United States District Court, Southern District of California
May 15, 2023
20-cv-01896-AJB-DEB (S.D. Cal. May. 15, 2023)

Opinion

20-cv-01896-AJB-DEB

05-15-2023

VILLAGE COMMUNITIES, LLC, et al., Plaintiffs, v. COUNTY OF SAN DIEGO; BOARD OF SUPERVISORS OF COUNTY OF SAN DIEGO; and DOES 1-20, Defendants.


ORDER GRANTING SUMMARY JUDGMENT

Hon. Anthony J. Battaglia, United States District Judge.

On April 18, 2023, the Court ordered supplemental briefing as to Plaintiffs' takings claim as the Court sua sponte found no evidence in support of their remaining takings claim. (Doc. No. 123.) Plaintiffs filed their supplemental brief on May 1, 2023, (Doc. No. 125), to which the County responded on May 8, 2023, (Doc. No. 127). The Court finds this matter suitable for determination on the papers and without oral argument in accordance with Local Civil Rule 7.1.d.1. After considering the papers submitted, supporting documentation, the evidence on the record, and applicable law, the Court GRANTS summary judgment, sua sponte, in Defendants' favor as Plaintiffs have failed to submit evidence of a violation of the takings clause under the Fifth Amendment.

Pursuant to Rule 56(f) of the Federal Rules of Civil Procedure, “[a]fter giving notice and a reasonable time to respond, the court may . . . consider summary judgment on its own after identifying for the parties material facts that may not be genuinely in dispute.” Fed.R.Civ.P. 56(f)(3); see also Celotex Corp. v. Catrett, 477 U.S. 317, 326 (noting a district court's power to enter sua sponte motions under Rule 56). The Ninth Circuit's guidance on Rule 56's notice requirements states, “[b]efore sua sponte summary judgment against a party is proper, that party must be given reasonable notice that the sufficiency of his or her claim will be in issue: Reasonable notice implies adequate time to develop the facts on which the litigant will depend to oppose summary judgment.” Albino v. Baca, 747 F.3d 1162, 1176 (9th Cir. 2014) (internal quotation marks and citation omitted).

On July 1, 2022, the Court denied Plaintiffs' motion for partial summary judgment and granted in part and denied in part Defendants' motion for summary judgment. (Doc. No. 55.) While Plaintiffs' takings claim remained in this case, the Court, sua sponte, issued an Order Requesting Supplemental Briefing as to whether Plaintiffs have evidence in support of their takings claim. (Doc. No. 123.)

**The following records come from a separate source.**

Lemma inv_stores s w : sw_inv w → own_cache s → cache_of CACHE_NAME s = cache_of CACHE_NAME (stores w) → sw_inv (set_stores s w).
Proof. intros [] Ho Ec. split; sw; [done|by rw Ec|done..]. Qed.
Lemma inv_open w : sw_inv w → sw_inv (set_stores (caches_open CACHE_NAME (stores w)) w).
Proof. intros Hw. apply inv_stores; [done|right; apply own_open, Hw|apply cache_of_open]. Qed.
Lemma inv_add t w : sw_inv w → task_ok t → sw_inv (add_task t w).
Proof. intros [] Ht. split; sw; [done..| |done|done]. apply Forall_app. by split; [|constructor]. Qed.
Lemma inv_give q o w : sw_inv w → (∀ res, o = Served res → accounted w q res) → sw_inv (give q o w).
Proof.
  intros [] Ho. split; sw; [done..| |done]. intros q' res [He|He]%elem_of_app; [by apply si_served0|].
  apply list_elem_of_singleton in He. injection He as -> <-. by apply Ho.
Qed.
Lemma inv_drop i w : sw_inv w → sw_inv (drop_task i w).
Proof. intros []. split; sw; [done..| |done|done]. by apply Forall_delete. Qed.
Lemma inv_receive q res w : sw_inv w → P q res → sw_inv (receive q res w).
Proof.
  intros [] HP. split; sw; [done|done| |done| |].
  - intros q' r Hin. destruct (si_puts0 q' r Hin) as (H1 & H2). split; [apply elem_of_app; by left|done].
  - intros q' r Hin. eapply accounted_mono; [|by apply si_served0]. intros e He. apply elem_of_app. by left.
  - intros q' r [He|He]%elem_of_app; [by apply si_answered0|]. apply list_elem_of_singleton in He. by injection He as -> ->.
Qed.
Lemma inv_put q res w : sw_inv w → (q, res) ∈ answered w → rs_ok (a_http res) = true → kept q → sw_inv (do_put q res w).
Proof.
  intros [] Ha Hok Hk. split; sw; [by apply own_put| | |done..].
  - intros q' r. rw cache_of_put. intros [He|[[= -> ->] Hs]]%elem_of_cache_put; apply elem_of_app; [left; by apply si_entries0|right].
    rw Hs. by apply list_elem_of_singleton.
  - intros q' r [He|He]%elem_of_app; [by apply si_puts0|]. destruct (storable res) eqn:Es; [|by apply elem_of_nil in He].
    apply list_elem_of_singleton in He. by injection He as -> ->.
Qed.
Lemma inv_store_ok q res w : sw_inv w → (q, res) ∈ answered w → kept q → sw_inv (store_ok q res w).
Proof. intros Hw Ha Hk. unfold store_ok. destruct (rs_ok _) eqn:E; [by apply inv_put|done]. Qed.
Lemma received q res w : (q, res) ∈ answered (receive q res w).
Proof. apply elem_of_app. right. by apply list_elem_of_singleton. Qed.
Lemma answered_store q res w : answered (store_ok q res w) = answered w.
Proof. unfold store_ok. by destruct (rs_ok _). Qed.
(** A socket of the live run moves on, with the status [x'] for the state [x]. *)
Lemma socket_moves_live x x' s' :
  x ≠ CLOSED → is_disposed s (s_run c) = false → (x = OPEN → x' = connected) → x' ≠ disconnected →
  (∀ k' c', sockets s !! k' = Some c' → s_run c' = s_run c → s_state c' = OPEN → k' ≠ k → x' = connected) →
  runs s' = runs s → tickets s' = tickets s → sockets s' = sockets (set_state k x s) → timers s' = timers s →
  timerRef s' = timerRef s → status s' = x' → sinv None s'.
Proof.
  intros Hx Hr Hox Hxd Hoth R1 R2 R3 R4 R5 R6. destruct (socket_only Hr) as (E1 & E2 & E3).
  assert (Hn : ∀ r, n_tickets s' r = n_tickets s r ∧ n_timers s' r = n_timers s r ∧
                    n_sockets s' r = n_sockets (set_state k x s) r).
  { intros r. unfold n_tickets, n_timers, n_sockets. by rw R2 R4 R3. }
  destruct (Hn (s_run c)) as (N1 & N2 & N3).
  apply (sinv_begin None s s' (s_run c)); [done|by left| |done|..].
  - split; [done| |].
    + intros r' Hne. destruct (Hn r') as (-> & -> & ->). split_and!; [done| |done].
      by apply (sb_other _ _ _ (set_state_same_but x)).
    + rw R4. by apply I.
  - unfold activity. rw N1 N2 N3 set_state_open //. lia.
  - unfold status_ok. rw N2 N3 R3 R6 E3 set_state_open // E2. split_and!; [split; done|done|].
    intros k' c' [[-> ->]|[Hne Hk']]%set_state_lookup Hr' Ho; [by apply Hox|]. by eapply Hoth.
  - rw R4 R5. intros i j d Hi Hp Hj. by eapply (si_timer _ _ I).
Qed.
End socket_events.

Lemma onopen_inv s k c :
  sinv None s → sockets s !! k = Some c → s_state c = CONNECTING →
  sinv None (onopen (s_run c) (set_state k OPEN s)).
Proof.
  intros I Hk Hc. assert (Hn : s_state c ≠ CLOSED) by (by rw Hc).
  destruct (set_state_rest s k c Hk OPEN) as (E1 & E2 & E3 & E4 & E5).
  unfold onopen. set (s1 := set_retryRef 0 (set_state k OPEN s)).
  assert (Hd : is_disposed s1 (s_run c) = is_disposed s (s_run c)).
  { apply (same_but_disposed (s_run c) s (set_state k OPEN s)). by apply set_state_same_but. }
  rw Hd. destruct (is_disposed s (s_run c)) eqn:Hr.
  - apply (sinv_ext None (set_state k OPEN s)); try done. by eapply socket_moves_dead.
  - apply (socket_moves_live s k c I Hk Hn OPEN connected); try done; unfold s1, set_state; by rw Hk.
Qed.

Lemma close_inv s k : sinv None s → sinv None (close k s).
Proof.
  intros I. unfold close. destruct (sockets s !! k) as [c|] eqn:Hk; [|done].
  destruct (decide (s_state c = CLOSED)) as [->|Hn]; [done|].
  assert (Hgo : sinv None (set_state k CLOSING s)).
  { destruct (is_disposed s (s_run c)) eqn:Hr; [by eapply socket_moves_dead|].
    destruct (socket_only s k c I Hk Hn Hr) as (_ & _ & E3).
    destruct (si_status _ _ I _ Hr) as (S1 & S2 & S3); [done|].
    apply (socket_moves_live s k c I Hk Hn CLOSING (status s)); try done.
    1: intros Hx%S1; lia. 1: intros k' c' Hk' Hr' Ho _; by eapply S3.
    all: unfold set_state; by rw Hk. }
  by destruct (s_state c).
Qed.

(** With no live run the status is free. *)
Lemma sinv_all_dead s :
  (∀ r, is_disposed s r = true) → (∀ r, n_timers s r = 0 ∧ activity s r ≤ 1) →
  (∀ r, length (runs s) ≤ r → activity s r = 0) →
  (∀ i j d, timers s !! i = Some (j, d) → d ∈ RECONNECT_DELAYS) → sinv None s.
Proof. intros Hd Ha Hf Hdel. split; auto; intros r; rw Hd; done. Qed.

Lemma clearTimeout_frame i s :
  runs (clearTimeout i s) = runs s ∧ tickets (clearTimeout i s) = tickets s ∧
  sockets (clearTimeout i s) = sockets s ∧ wsRef (clearTimeout i s) = wsRef s ∧
  (∀ r, n_timers (clearTimeout i s) r ≤ n_timers s r) ∧
  (∀ i' j d, timers (clearTimeout i s) !! i' = Some (j, d) → ∃ j0, timers s !! i' = Some (j0, d)).
Proof.
  unfold clearTimeout. destruct (timers s !! i) as [[j d]|] eqn:Hi; [|by eauto 10].
  split_and!; try done; cbn.
  - intros r. unfold n_timers. cbn.
    pose proof (countb_insert (timer_of r) (timers s) i ({| j_run := j_run j; pending := false |}, d) (j, d) Hi) as E.
    cbn in E. lia.
  - intros i' j' d' H'. destruct (decide (i' = i)) as [->|Hn].
    + rw list_lookup_insert_eq in H'; [|by eapply lookup_lt_Some]. simplify_eq. eauto.
    + rw list_lookup_insert_ne // in H'. eauto.
Qed.

(** The live run's timer, if it has one, is the one in the ref. *)
Lemma clear_live s r : sinv None s → is_disposed s r = false →
  match timerRef s with Some i => n_timers (clearTimeout i s) r | None => n_timers s r end = 0.
Proof.
  intros I Hr. destruct (decide (n_timers s r = 0)) as [H0|H0].
  { destruct (timerRef s) as [i|]; [|done].
    destruct (clearTimeout_frame i s) as (_ & _ & _ & _ & Hle & _). specialize (Hle r). lia. }
  destruct (countb_witness (timer_of r) (timers s)) as (i & [j d] & Hi & Hp).
  { unfold n_timers in H0. lia. }
  unfold timer_of, ticket_of in Hp. apply andb_prop in Hp as [Hp Hj]. apply Nat.eqb_eq in Hj. simpl in *.
  rw (si_timer _ _ I r i j d) //. unfold clearTimeout. rw Hi. unfold n_timers in *. cbn.
  destruct (si_live _ _ I r Hr) as [_ Ha]. unfold activity, n_timers in Ha. simpl in Ha.
  pose proof (count_end (timer_of r) (timers s) i (j, d) ({| j_run := j_run j; pending := false |}, d) Hi) as E.
  rw -E in Ha; [lia| |done]. by apply ticket_of_true.
Qed.
Record Notification := {
  n_id : jstr;
  n_type : jstr;
  n_title : jstr;
  n_message : jstr;
  n_created_at : jstr;
  n_is_read : bool
}.
#[export] Instance Notification_eq_dec : EqDecision Notification.
Proof. solve_decision. Defined.

Record GroupedNotification := {
  g_key : jstr;
  g_type : jstr;
  g_notifications : list Notification;
  g_latestTitle : jstr;
  g_latestMessage : jstr;
  g_latestCreatedAt : jstr;
  g_isRead : bool
}.

(** [Notification | GroupedNotification], told apart by [isGroup]. *)
Inductive item := Single (n : Notification) | Group (g : GroupedNotification).

(** [s.replace(".", " ")], the first occurrence. *)
Fixpoint replace_first (c d : N) (s : jstr) : jstr :=
  match s with
  | [] => []
  | x :: t => if (x =? c)%N then d :: t else x :: replace_first c d t
  end.
Definition dot : N := 46.
Definition blank : N := 32.

Section notifications.
Context `{!AppEnv, !JSRuntime}.

Definition formatTime (ts : jstr) (now : Z) : jstr :=
  match date_ms ts with
  | None => "NaNd ago"
  | Some t =>
      let mins := ((now - t) / 60000)%Z in
      if (mins <? 1)%Z then "Just now"
      else if (mins <? 60)%Z then show mins ++ "m ago"
      else
        let hrs := (mins / 60)%Z in
        if (hrs <? 24)%Z then show hrs ++ "h ago"
        else show (hrs / 24) ++ "d ago"
  end.

(** ** Grouping *)

(** [new Date(b).getTime() - new Date(a).getTime()]; [sort] reads NaN as 0. *)
Definition date_desc (a b : jstr) : Z :=
  match date_ms a, date_ms b with Some x, Some y => (y - x)%Z | _, _ => 0%Z end.

Definition windowMs : Z := 5 * 60 * 1000.

(** [Math.abs(date(s) - date(n)) < windowMs], false on NaN. *)
Definition within_window (s n : Notification) : bool :=
  match date_ms (n_created_at s), date_ms (n_created_at n) with
  | Some x, Some y => (Z.abs (x - y) <? windowMs)%Z
  | _, _ => false
  end.

Definition siblings (sorted : list Notification) (used : list jstr) (n : Notification) : list Notification :=
  List.filter (λ s, negb (set_has used (n_id s)) && (n_type s =?s n_type n) && within_window s n) sorted.

Definition make_group (n : Notification) (sibs : list Notification) : GroupedNotification := {|
  g_key := "group-" ++ n_type n ++ "-" ++ n_id n;
  g_type := n_type n;
  g_notifications := sibs;
  g_latestTitle := n_title n;
  g_latestMessage := show_nat (length sibs) ++ " " ++ replace_first dot blank (n_type n) ++ " events";
  g_latestCreatedAt := n_created_at n;
  g_isRead := forallb n_is_read sibs
|}.

Record grouping := Grouping {
  used : list jstr;
  groups : list GroupedNotification;
  ungrouped : list Notification
}.

(** One round of the loop. *)
Definition group_step (sorted : list Notification) (a : grouping) (n : Notification) : grouping :=
  if set_has (used a) (n_id n) then a
  else
    let sibs := siblings sorted (used a) n in
    if (2 <=? length sibs)%nat
    then Grouping (fold_left set_add (n_id <$> sibs) (used a)) (groups a ++ [make_group n sibs]) (ungrouped a)
    else Grouping (set_add (used a) (n_id n)) (groups a) (ungrouped a ++ [n]).

Definition item_time (i : item) : jstr :=
  match i with Single n => n_created_at n | Group g => g_latestCreatedAt g end.

Definition groupNotifications (notifications : list Notification) : list item :=
  let sorted := sort_js (λ a b, date_desc (n_created_at a) (n_created_at b)) notifications in
  let a := fold_left (group_step sorted) sorted (Grouping [] [] []) in
  sort_js (λ x y, date_desc (item_time x) (item_time y)) ((Group <$> groups a) ++ (Single <$> ungrouped a)).

(** ** Actions on the cached list *)

Definition cache : Type := option (list Notification).
Definition set_read (n : Notification) : Notification := {|
  n_id := n_id n; n_type := n_type n; n_title := n_title n; n_message := n_message n;
  n_created_at := n_created_at n; n_is_read := true |}.

Definition failed : M cache unit := emit (EToastError "Failed").

Definition markAllRead : M cache unit :=
  try_catch
    (api_post "/notifications/mark-all-read" None;;
     modify (λ prev, Some (from_option (fmap set_read) [] prev)))
    (λ _, failed).

Definition markRead (id : jstr) : M cache unit :=
  try_catch
    (api_patch ("/notifications/" ++ id ++ "/read") None;;
     modify (λ prev, Some (from_option (fmap (λ n, if n_id n =?s id then set_read n else n)) [] prev)))
    (λ _, failed).

Definition dismiss (id : jstr) : M cache unit :=
  try_catch
    (api_del ("/notifications/" ++ id) None;;
     modify (λ prev, Some (from_option (List.filter (λ n, negb (n_id n =?s id))) [] prev)))
    (λ _, failed).

Definition clearAll : M cache unit :=
  try_catch (api_del "/notifications" None;; modify (λ _, Some [])) (λ _, failed).

Definition unread (notifications : list Notification) : nat := countb (λ n, negb (n_is_read n)) notifications.

(** [toggleGroup]. *)
Definition toggleGroup (key : jstr) (expanded : list jstr) : list jstr := set_toggle expanded key.

(** ** A live event *)

(** [type.replace(/\./g, " ").replace(/\b\w/g, (c) => c.toUpperCase())]. *)
Fixpoint title_case (after_word : bool) (s : jstr) : jstr :=
  match s with
  | [] => []
  | c :: t => (if negb after_word && is_word c then ascii_upper c else c) :: title_case (is_word c) t
  end.
Definition event_title (type : jstr) : jstr :=
  title_case false ((λ c, if (c =? dot)%N then blank else c) <$> type).

(** [data.data?.key] when it is a non-empty string. *)
Definition event_field (data : option json) (key : jstr) : jstr :=
  match data with Some (JObj l) => default [] (as_string (map_get l key)) | _ => [] end.

Definition mailbox_sign : jstr := [55357; 56556; 32]%N.   (* U+1F4EC and a space *)
Definition dash : jstr := [32; 8212; 32]%N.               (* U+2014 *)

(** Title and message of the toast.  [stringify] is [JSON.stringify]. *)
Definition event_text (stringify : json → jstr) (type : jstr) (data : option json) : jstr * jstr :=
  if type =?s "email.received" then
    let sender := jor (jor (event_field data "from_address") (event_field data "to_address")) "unknown" in
    let subj := jor (event_field data "subject") "(no subject)" in
    (mailbox_sign ++ "New email", "From: " ++ sender ++ dash ++ subj)
  else if type =?s "inbox.created" then
    (js "Inbox Created", jor (event_field data "full_address") "A new inbox was created")
  else if type =?s "inbox.expired" then
    (js "Inbox Expired", jor (event_field data "full_address") "An inbox has expired")
  else
    (event_title type,
     jor (event_field data "message")
       (slice (stringify (if json_truthy data then default JNull data else JObj [])) 0 100)).

(** The queries an event refreshes. *)
Definition event_refreshes (type : jstr) : list jstr :=
  js "notifications" ::
  (if type =?s "email.received" then [js "home-inboxes"; js "emails"; js "inbox"] else []).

Plaintiffs argue evidence of a taking exists under the Fifth Amendment because (1) the easement condition was an extortionate demand for money, burdening their Fifth Amendment rights; (2) the demand for assignment/conveyance of easement constitutes an extortionate demand for applicant's property; and (3) the easement condition was a taking of plaintiffs' right to process the permit application. (Doc. No. 125 at 8, 11-17.) Plaintiffs additionally assert they have evidence of damages because Section 1983 provides a federal damages remedy for Koontz project denial/failed condition, wherein the measure of damages should be the value lost as a result of the imposition of the unconstitutional condition. (Id. at 18-21.) The County responds the Final Pre-Trial Conference Order does not claim a taking from either a “refusal to process” the Project or from a plan to assign the fuel modification easements if Plaintiffs first obtained them. (Doc. No. 127 at 9-10, 1314.) ///

I. THE FINAL PRETRIAL CONFERENCE ORDER CONTROLS

The Ninth Circuit has “consistently held that issues not preserved in the pretrial order” are “eliminated from the action.” S. Cal. Retail Clerks Union & Food Emps. Joint Pension Trust Fund v. Bjorklund, 728 F.2d 1262, 1264 (citing U.S. v. Joyce, 511 F.2d 1127, 1130 n.1 (9th Cir. 1975)). “The very purpose of the pretrial order is to narrow the scope of the suit to those issues that are actually disputed and, thus, to eliminate other would-be issues that appear in other portions of the record of the case.” Id. Once signed, “[a] pretrial order has the effect of amending the pleadings and controls the subsequent course of action of the litigation.” Nw. Acceptance Corp. v. Lynwood Equip., Inc., 841 F.2d 918, 924 (9th Cir. 1988) (internal quotations and citations omitted). However, the pretrial conference order need only implicitly include a theory of damages in order to preserve an issue for trial. Apple, Inc. v. Samsung Elecs. Co. Ltd., 2014 WL 6687122, at *3-4 (N.D. Cal. Nov. 25, 2014).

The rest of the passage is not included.